APRIL (TNFSF13) regulates collagen-induced arthritis, IL-17 production and Th2 response.

A proliferation-inducing ligand (APRIL or TNFSF13) shares receptors with B-cell activation factor of the TNF family (BAFF) on B and T cells. Although much is known about the function of APRIL in B cells, its role in T cells remains unclear. Blocking both BAFF and APRIL suggested that BAFF and/or APRIL contributed to collagen-induced arthritis (CIA); however, the role of APRIL alone in CIA remained unresolved. We show here that, in vitro, our newly generated APRIL(-/-) mice exhibited increased T-cell proliferation, enhanced Th2 cytokine production under non-polarizing conditions, and augmented IL-13 and IL-17 production under Th2 polarizing conditions.
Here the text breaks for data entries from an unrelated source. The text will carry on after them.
Lemma check_subscription_no_record_witness :
  exists resp w,
    run (check_subscription
           (Sample.env 0 (Sample.event "" []) Store.Healthy)
           (Some (Sample.by_email "carol@example.com"))) Sample.table
      = (Returned resp, w) /\
    code resp = 200 /\
    field "hasSubscription" resp = Some (Js.VBool false) /\
    field "subscriptionTier" resp = Some (Js.VStr "free") /\
    field "error" resp = None /\
    db w = Sample.table.
Proof.
  apply (check_subscription_no_record
           (Sample.env 0 (Sample.event "" []) Store.Healthy)
           (Sample.by_email "carol@example.com") Sample.table); reflexivity.
Defined.

(** The two flags of [subscription_response], read as propositions. *)
Lemma subscription_response_active env data :
  String.eqb (status data) "active" && negb (current_period_end data <? clock env) = true
  <-> status data = "active" /\ clock env <= current_period_end data.
Proof.
  rewrite andb_true_iff, negb_true_iff, String.eqb_eq, Z.ltb_ge. reflexivity.
Qed.

(** C1, as the code has it.  For a request that matches one stored
    record, [hasSubscription] is true exactly when the record's status is
    ["active"] and its [current_period_end] is not before the time of
    evaluation (a period that ends at that very instant still counts);
    then the tier is the stored one, and otherwise it is ["free"]. *)
Theorem check_subscription_record env req db0 data :
  identified req = true ->
  store_mode env = Store.Healthy ->
  Store.select_eq (query req).1 (query req).2 db0 = [data] ->
  exists resp w,
    run (check_subscription env (Some req)) db0 = (Returned resp, w) /\
    code resp = 200 /\
    (field "hasSubscription" resp = Some (Js.VBool true) <->
       status data = "active" /\ clock env <= current_period_end data) /\
    (status data = "active" /\ clock env <= current_period_end data ->
       field "subscriptionTier" resp = Some (nullable (subscription_tier data))) /\
    (~ (status data = "active" /\ clock env <= current_period_end data) ->
       field "hasSubscription" resp = Some (Js.VBool false) /\
       field "subscriptionTier" resp = Some (Js.VStr "free")).
Proof.
  intros Hid Hm Hsel. eexists _, _.
  rewrite (check_subscription_healthy env req db0 Hid Hm), Hsel.
  split; [reflexivity | split; [reflexivity |]].
  pose proof (subscription_response_active env data) as Hact.
  unfold field, subscription_response, res_json. simpl.
  destruct (String.eqb (status data) "active"
            && negb (current_period_end data <? clock env)).
  - split; [tauto | split; [reflexivity |]].
    intros Hn. exfalso. apply Hn, Hact. reflexivity.
  - split; [| split; [| split; reflexivity]].
    + split; [discriminate |]. intros H. apply Hact in H. discriminate.
    + intros H. apply Hact in H. discriminate.
Qed.

Lemma check_subscription_record_witness :
  exists resp w,
    run (check_subscription
           (Sample.env 1700000000000 (Sample.event "" []) Store.Healthy)
           (Some (Sample.by_email "alice@example.com"))) Sample.table
      = (Returned resp, w) /\
    code resp = 200 /\
    (field "hasSubscription" resp = Some (Js.VBool true) <->
       status Sample.alice = "active" /\
       1700000000000 <= current_period_end Sample.alice) /\
    (status Sample.alice = "active" /\
     1700000000000 <= current_period_end Sample.alice ->
       field "subscriptionTier" resp
         = Some (nullable (subscription_tier Sample.alice))) /\
    (~ (status Sample.alice = "active" /\
        1700000000000 <= current_period_end Sample.alice) ->
       field "hasSubscription" resp = Some (Js.VBool false) /\
       field "subscriptionTier" resp = Some (Js.VStr "free")).
Proof.
  apply (check_subscription_record
           (Sample.env 1700000000000 (Sample.event "" []) Store.Healthy)
           (Sample.by_email "alice@example.com") Sample.table Sample.alice);
    reflexivity.
Defined.

(** C1, as stated, fails at the boundary: an active record whose period
    ends at the very instant of evaluation is reported as subscribed with
    its stored tier, though the end is not strictly in the future. *)
Lemma check_subscription_at_period_end :
  let env := Sample.env 1800000000000 (Sample.event "" []) Store.Healthy in
  let req := Sample.by_email "alice@example.com" in
  exists resp w,
    Store.select_eq (query req).1 (query req).2 Sample.table = [Sample.alice] /\
    run (check_subscription env (Some req)) Sample.table = (Returned resp, w) /\
    field "subscriptionTier" resp = Some (Js.VStr "premium") /\
    ~ (field "hasSubscription" resp = Some (Js.VBool true) <->
         status Sample.alice = "active" /\
         clock env < current_period_end Sample.alice).
Proof.
  eexists _, _. split; [reflexivity | split; [reflexivity | split; [reflexivity |]]].
  intros [Hto _]. specialize (Hto eq_refl). simpl in Hto. lia.
Qed.
Record World : Type := mkWorld
  { db : DB;
    codes : list OneTimeCode;
    trace : list Event;
    rng : nat;
    now : Z }.

Definition record_event (ev : Event) (w : World) : World :=
  mkWorld (db w) (codes w) (trace w ++ [ev]) (rng w) (now w).

Definition set_db (d : DB) (w : World) : World :=
  mkWorld d (codes w) (trace w) (rng w) (now w).

(** ** The monad of asynchronous code *)

Definition M (A : Type) : Type := World -> Result A * World.

Definition ret {A : Type} (a : A) : M A := fun w => (Ok a, w).

Definition bind {A B : Type} (m : M A) (k : A -> M B) : M B :=
  fun w =>
    match m w with
    | (Ok a, w1) => k a w1
    | (Throw e, w1) => (Throw e, w1)
    end.

(** [await c m]: start call [c], run it to completion, note how it
    settled, and resume with its result (or rethrow). *)
Definition await {A : Type} (c : Call) (m : M A) : M A :=
  fun w =>
    match m (record_event (Called c) w) with
    | (Ok a, w1) => (Ok a, record_event (Fulfilled c) w1)
    | (Throw e, w1) => (Throw e, record_event (Rejected c e) w1)
    end.

(** A pure helper that may throw. *)
Definition of_result {A : Type} (r : Result A) : M A := fun w => (r, w).
Definition target_leg `{!UuidSource} (n : nat) (sym : string)
    (sd : TradeSide) (qty : Z) (entry tpp : price_t) : Order :=
  let target_price :=
    if TradeSide_eqb sd BUY then PrimFloat.add entry tpp
    else PrimFloat.sub entry tpp in
  mkOrder (uuid4 (S (S n))) sym TARGET
    (if TradeSide_eqb sd BUY then SELL else BUY) qty
    (Some target_price) (Some target_price) PENDING 0 None.

(** ** Python strings

    A string stands for the Python [str] with the same characters, all
    of them ASCII; [str.upper] is given on that range, where it changes
    the letters [a] to [z] and nothing else.  A statement that names an
    upper-cased text asks for [ascii_only]. *)

(** [s.isascii()] *)
Fixpoint ascii_only (s : string) : bool :=
  match s with
  | EmptyString => true
  | String c s' => (nat_of_ascii c <? 128)%nat && ascii_only s'
  end.

Definition is_ascii_lower (c : ascii) : bool :=
  (97 <=? nat_of_ascii c)%nat && (nat_of_ascii c <=? 122)%nat.

Definition ascii_upper (c : ascii) : ascii :=
  if is_ascii_lower c then ascii_of_nat (nat_of_ascii c - 32) else c.

(** [s.upper()], for [s] with [ascii_only s] *)
Fixpoint str_upper (s : string) : string :=
  match s with
  | EmptyString => EmptyString
  | String c s' => String (ascii_upper c) (str_upper s')
  end.

(** [a or b] on two [Optional[float]]: [None] and zero are falsy. *)
Definition float_or (a b : option price_t) : option price_t :=
  match a with
  | Some x => if PrimFloat.eqb x 0 then b else Some x
  | None => b
  end.

(** The [value] of the members of the enumerations. *)
Definition OrderType_value (t : OrderType) : string :=
  match t with
  | MARKET => "MARKET" | LIMIT => "LIMIT"
  | STOP_LOSS => "STOP_LOSS" | TARGET => "TARGET"
  end.

Definition TradeSide_value (s : TradeSide) : string :=
  match s with BUY => "BUY" | SELL => "SELL" end.

(** ** neo_api_client.py and client.py (package [kotak_algo_cli])

    [NeoAPI] is the mock broker of the package; [KotakNeoClient] wraps
    it.  What they print is left out. *)

Module Broker.

(** [order_params['price']]: the integer [0] of a market order, or an
    [Optional[float]]. *)
Inductive PriceParam := PriceInt (z : Z) | PriceFloat (p : option price_t).

(** The keyword arguments of [NeoAPI.place_order]. *)
Record OrderParams := mkOrderParams {
  instrument_token : string;
  p_order_type : string;
  p_quantity : Z;
  p_side : string;
  product : string;
  validity : string;
  p_price : PriceParam;
  transaction_type : string
}.

(** One entry of [NeoAPI.orders]. *)
Record BookEntry := mkBookEntry {
  b_order_id : string;
  b_status : string;
  b_details : OrderParams
}.

(** [NeoAPI]: the order book and the counter.  The credentials and the
    session token are stored and read nowhere; they are left out. *)
Record NeoAPI := mkNeoAPI {
  orders : gmap string BookEntry;
  order_counter : Z
}.

(** What one call of [order_status] draws from [random]: the index for
    [random.choice], the two numbers reduced into the range of
    [random.randint], and the price of [random.uniform]. *)
Record Draw := mkDraw {
  d_choice : nat;
  d_filled : nat;
  d_remaining : nat;
  d_avg_prc : price_t
}.

(** The world outside the program: [clock k] is what the [k]-th call of
    [int(time.time())] returns and [dice k] what the [k]-th call of
    [order_status] draws. *)
Record Env := mkEnv {
  clock : nat → Z;
  dice : nat → Draw
}.

(** [KotakNeoClient] with its environment: [client] is [None] until
    [authenticate] has run. *)
Record Gateway := mkGateway {
  env : Env;
  ticks : nat;
  rolls : nat;
  client : option NeoAPI
}.

(** [NeoAPI.__init__] *)
Definition new_NeoAPI : NeoAPI := mkNeoAPI ∅ 1000000.

(** The f-string that makes an order id of the time and the counter. *)
Definition stamp (now counter : Z) : string :=
  "MKT" +:+ pretty now +:+ pretty counter.

(** [NeoAPI.place_order] with keyword arguments [kwargs] at time [now]:
    the id it returns as [nestOrderNumber], and the broker afterwards. *)
Definition neo_place_order (kwargs : OrderParams) (now : Z) (api : NeoAPI)
    : string * NeoAPI :=
  let counter := order_counter api + 1 in
  let oid := stamp now counter in
  (oid, mkNeoAPI (<[oid := mkBookEntry oid "OPEN" kwargs]> (orders api)) counter).

(** The answer of [NeoAPI.order_status]. *)
Inductive StatusResponse :=
  | StatusOf (stat : string) (qty_filled qty_remaining : Z) (avg_prc : price_t)
  | NotFound.

Definition possible_statuses : list string := ["OPEN"; "PARTIAL"; "COMPLETE"].

(** [random.choice(possible_statuses)] *)
Definition choice (d : Draw) : string :=
  default "OPEN"%string (possible_statuses !! (d_choice d mod 3)%nat).

(** [random.randint(0, q)]; [None] is the [ValueError] of an empty
    range. *)
Definition randint_upto (q : Z) (n : nat) : option Z :=
  if q <? 0 then None else Some (Z.of_nat n mod (q + 1)).

(** [NeoAPI.order_status(order_id)].  The status of a known order is
    drawn and stored before the quantities are; [None] is the
    [ValueError] that [random.randint] raises for a negative quantity. *)
Definition neo_order_status (oid : string) (d : Draw) (api : NeoAPI)
    : option StatusResponse * NeoAPI :=
  match orders api !! oid with
  | Some e =>
    let status := choice d in
    let api1 :=
      mkNeoAPI (<[oid := mkBookEntry (b_order_id e) status (b_details e)]>
                  (orders api)) (order_counter api) in
    let q := p_quantity (b_details e) in
    (filled ← randint_upto q (d_filled d);
     remaining ← randint_upto q (d_remaining d);
     Some (StatusOf status filled remaining (d_avg_prc d)), api1)
  | None => (Some NotFound, api)
  end.

(** [NeoAPI.cancel_order(order_id)]: the [success] of its answer. *)
Definition neo_cancel_order (oid : string) (api : NeoAPI) : bool * NeoAPI :=
  match orders api !! oid with
  | Some e =>
    (true,
     mkNeoAPI (<[oid := mkBookEntry (b_order_id e) "CANCELLED" (b_details e)]>
                 (orders api)) (order_counter api))
  | None => (false, api)
  end.

(** [NeoAPI.search_scrip]: the instrument token of its first entry (of
    an ASCII symbol, see [str_upper]). *)
Definition neo_search_scrip (sym : string) : string :=
  str_upper sym +:+ "_INSTR_TOKEN".

(** *** KotakNeoClient *)

(** [authenticate]: a new [NeoAPI]; [login] and the session token read
    the clock once each.  It answers [True]. *)
Definition authenticate (g : Gateway) : bool * Gateway :=
  (true, mkGateway (env g) (S (S (ticks g))) (rolls g) (Some new_NeoAPI)).

(** The dictionary [order_params] of [place_order]. *)
Definition order_params (o : Order) (token : string) : OrderParams :=
  let params price tx :=
    mkOrderParams token (OrderType_value (order_type o)) (quantity o)
      (TradeSide_value (side o)) "CNC" "DAY" price tx in
  match order_type o with
  | MARKET => params (PriceInt 0) "MKT"%string
  | STOP_LOSS | TARGET =>
    params (PriceFloat (float_or (trigger_price o) (price o))) "SL-M"%string
  | LIMIT => params (PriceFloat (price o)) "LMT"%string
  end.

(** [place_order].  Without a client the attribute lookup on [None]
    raises; the handler answers [None]. *)
Definition client_place_order (o : Order) (g : Gateway)
    : option string * Gateway :=
  match client g with
  | None => (None, g)
  | Some api =>
    let token := neo_search_scrip (symbol o) in
    let '(oid, api1) :=
      neo_place_order (order_params o token) (clock (env g) (ticks g)) api in
    (Some oid, mkGateway (env g) (S (ticks g)) (rolls g) (Some api1))
  end.

(** [get_order_status].  A status drawn for a known order uses up one
    [Draw]. *)
Definition client_get_order_status (oid : string) (g : Gateway)
    : option OrderStatusInfo * Gateway :=
  match client g with
  | None => (None, g)
  | Some api =>
    let '(response, api1) := neo_order_status oid (dice (env g) (rolls g)) api in
    let rolls1 :=
      if bool_decide (is_Some (orders api !! oid)) then S (rolls g)
      else rolls g in
    (match response with
     | Some (StatusOf stat filled remaining avg) =>
       Some (mkOrderStatusInfo oid (Some stat) filled
               (if PrimFloat.eqb avg 0 then None else Some avg) remaining)
     | Some NotFound =>
       Some (mkOrderStatusInfo oid (Some "NOT_FOUND"%string) 0 None 0)
     | None => None
     end,
     mkGateway (env g) (ticks g) rolls1 (Some api1))
  end.

(** [cancel_order] *)
Definition client_cancel_order (oid : string) (g : Gateway) : bool * Gateway :=
  match client g with
  | None => (false, g)
  | Some api =>
    let '(ok, api1) := neo_cancel_order oid api in
    (ok, mkGateway (env g) (ticks g) (rolls g) (Some api1))
  end.

#[export] Instance mock_client : KotakNeoClient Gateway := {|
  place_order := client_place_order;
  get_order_status := client_get_order_status;
  cancel_order := client_cancel_order
|}.

(** A gateway before [authenticate]. *)
Definition fresh (e : Env) : Gateway := mkGateway e 0 0 None.

End Broker.

(** *** What the program can ask of the gateway *)

Module Requests.
Import Broker.

Inductive request :=
  | Login
  | Place (o : Order)
  | Poll (oid : string)
  | Cancel (oid : string).

Definition serve (q : request) (g : Gateway) : Gateway :=
  match q with
  | Login => (authenticate g).2
  | Place o => (client_place_order o g).2
  | Poll oid => (client_get_order_status oid g).2
  | Cancel oid => (client_cancel_order oid g).2
  end.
Upon immunization with OVA and aluminum potassium sulfate, APRIL(-/-) mice responded with an increased antigen-specific IgG1 response. We also show that in APRIL(-/-) mice, the incidence of CIA was significantly reduced compared with WT mice in parallel with diminished levels of antigen-specific IgG2a autoantibody and IL-17 production. Our data indicate that APRIL plays an important role in the regulation of cytokine production and that APRIL-triggered signals contribute to arthritis. Blockade of APRIL thus may be a valuable adjunct in the treatment of rheumatoid arthritis.